EXERCISE INSTRUCTIONS
When you reach the line containing "(** The configuration" in the data below, begin returning lines exactly as written, and stop once the line containing "JFloat (of_Z 3));" has been returned.

EXERCISE DATA
(* ===== verification/EnsembleConfig.v ===== *)
(** The configuration of the dynamic ensemble: config/ensemble_config_loader.py.

    The nested dicts of [_CODE_DEFAULTS] are objects that every configuration
    handed out shares, because [.copy()] copies the outer dict only; they live in a
    heap.  The dict of one regime is a value: nothing assigns into it.  The text of
    the YAML and JSON files, its writer and its reader are parameters.  Keys are
    texts, as every reader looks texts up. *)

From stdpp Require Import base option list sets gmap strings.
From Stdlib Require Import ZArith Lia Ascii.
From S2P Require Import Prelude PyFloat PyDict FloatFacts KisClient ExchangeRate.

Definition Dict := list (string * JValue).
Definition Loc := nat.
(** A dict [{"ensemble": ..., "regime_weights": ..., "risk": ...}] of references *)
Record Config := { ensemble : Loc; regime_weights : Loc; risk : Loc }.
Abbreviation Heap := (gmap Loc Dict).

Definition weights_row (tf mr rp : Z) : JValue := JObject [("TF", JFloat (dec tf 2)); ("MR", JFloat (dec mr 2)); ("RP", JFloat (dec rp 2))].
Definition default_ensemble : Dict := [
  ("adx_threshold", JInt 25); ("vol_pct_threshold", JFloat (dec 75 2)); ("perf_window", JInt 60);
  ("softmax_temperature", JFloat (of_Z 5)); ("perf_blend", JFloat (dec 3 1)); ("target_vol", JFloat (dec 25 2))].
Definition default_regime_weights : Dict := [
  ("TRENDING_UP", weights_row 55 15 30); ("TRENDING_DOWN", weights_row 40 15 45);
  ("HIGH_VOLATILITY", weights_row 20 20 60); ("SIDEWAYS", weights_row 25 45 30)].
Definition default_risk : Dict := [
  ("stop_loss_atr_multiplier", JFloat (of_Z 2)); ("trailing_stop_atr_multiplier", JFloat (of_Z 3));
  ("max_drawdown_limit", JFloat (dec 20 2)); ("drawdown_cooldown_days", JInt 20);
  ("dd_cushion_start", JFloat (dec 8 2)); ("dd_cushion_floor", JFloat (dec 25 2))].
(** * Operations on each value *)

Definition smap (f : float → float) (s : Series) : Series := f <$> s.
Definition szip (f : float → float → float) (s t : Series) : Series := zip_with f s t.
Definition scmp (f : float → float → bool) (s t : Series) : Mask := zip_with f s t.
Definition stest (f : float → bool) (s : Series) : Mask := f <$> s.
Definition mand (m n : Mask) : Mask := zip_with andb m n.
Definition mnot (m : Mask) : Mask := negb <$> m.
(** [s.where(m, t)] and [s.where(m, v)] for a number [v] *)
Definition where_ (s : Series) (m : Mask) (t : Series) : Series := zip_with (λ xy b, if (b : bool) then xy.1 else xy.2) (zip s t) m.
Definition where_v (s : Series) (m : Mask) (v : float) : Series := zip_with (λ x b, if (b : bool) then x else v) s m.
(** [pd.Series(v, index=dates)] *)
Definition constant (v : float) (dates : nat) : Series := replicate dates v.
Definition fill (v x : float) : float := if is_nan x then v else x.
Definition fillna (v : float) : Series → Series := smap (fill v).
(** [s.replace(0, v)] *)
Definition replace_zero (v : float) : Series → Series := smap (λ x, if feq x fzero then v else x).
Definition clip_upper (hi x : float) : float := if flt hi x then hi else x.
Definition clip_lower (lo x : float) : float := if flt x lo then lo else x.
(** [clip(lo, hi)]: a NaN stays *)
Definition clip1 (lo hi x : float) : float := clip_upper hi (clip_lower lo x).
Definition clip (lo hi : float) : Series → Series := smap (clip1 lo hi).
(** [s.iloc[:n] = v] *)
Definition set_head (n : nat) (v : float) (s : Series) : Series := replicate (n `min` length s) v ++ drop n s.
(** [s.astype(int)] *)
Fixpoint astype_int (s : Series) : result exc (list Z) :=
  match s with
  | [] => Ok []
  | x :: s' => match trunc x with
               | Some z => rmap (cons z) (astype_int s')
               | None => Err (OtherException "IntCastingNaNError" "")
               end
  end.
(** [s.iloc[-1]] *)
Definition iloc_last (s : Series) : result exc float :=
  match last s with Some x => Ok x | None => Err (OtherException "IndexError" "") end.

EXERCISE RESPONSE
(** The configuration of the dynamic ensemble: config/ensemble_config_loader.py.

    The nested dicts of [_CODE_DEFAULTS] are objects that every configuration
    handed out shares, because [.copy()] copies the outer dict only; they live in a
    heap.  The dict of one regime is a value: nothing assigns into it.  The text of
    the YAML and JSON files, its writer and its reader are parameters.  Keys are
    texts, as every reader looks texts up. *)

From stdpp Require Import base option list sets gmap strings.
From Stdlib Require Import ZArith Lia Ascii.
From S2P Require Import Prelude PyFloat PyDict FloatFacts KisClient ExchangeRate.

Definition Dict := list (string * JValue).
Definition Loc := nat.
(** A dict [{"ensemble": ..., "regime_weights": ..., "risk": ...}] of references *)
Record Config := { ensemble : Loc; regime_weights : Loc; risk : Loc }.
Abbreviation Heap := (gmap Loc Dict).

Definition weights_row (tf mr rp : Z) : JValue := JObject [("TF", JFloat (dec tf 2)); ("MR", JFloat (dec mr 2)); ("RP", JFloat (dec rp 2))].
Definition default_ensemble : Dict := [
  ("adx_threshold", JInt 25); ("vol_pct_threshold", JFloat (dec 75 2)); ("perf_window", JInt 60);
  ("softmax_temperature", JFloat (of_Z 5)); ("perf_blend", JFloat (dec 3 1)); ("target_vol", JFloat (dec 25 2))].
Definition default_regime_weights : Dict := [
  ("TRENDING_UP", weights_row 55 15 30); ("TRENDING_DOWN", weights_row 40 15 45);
  ("HIGH_VOLATILITY", weights_row 20 20 60); ("SIDEWAYS", weights_row 25 45 30)].
Definition default_risk : Dict := [
  ("stop_loss_atr_multiplier", JFloat (of_Z 2)); ("trailing_stop_atr_multiplier", JFloat (of_Z 3));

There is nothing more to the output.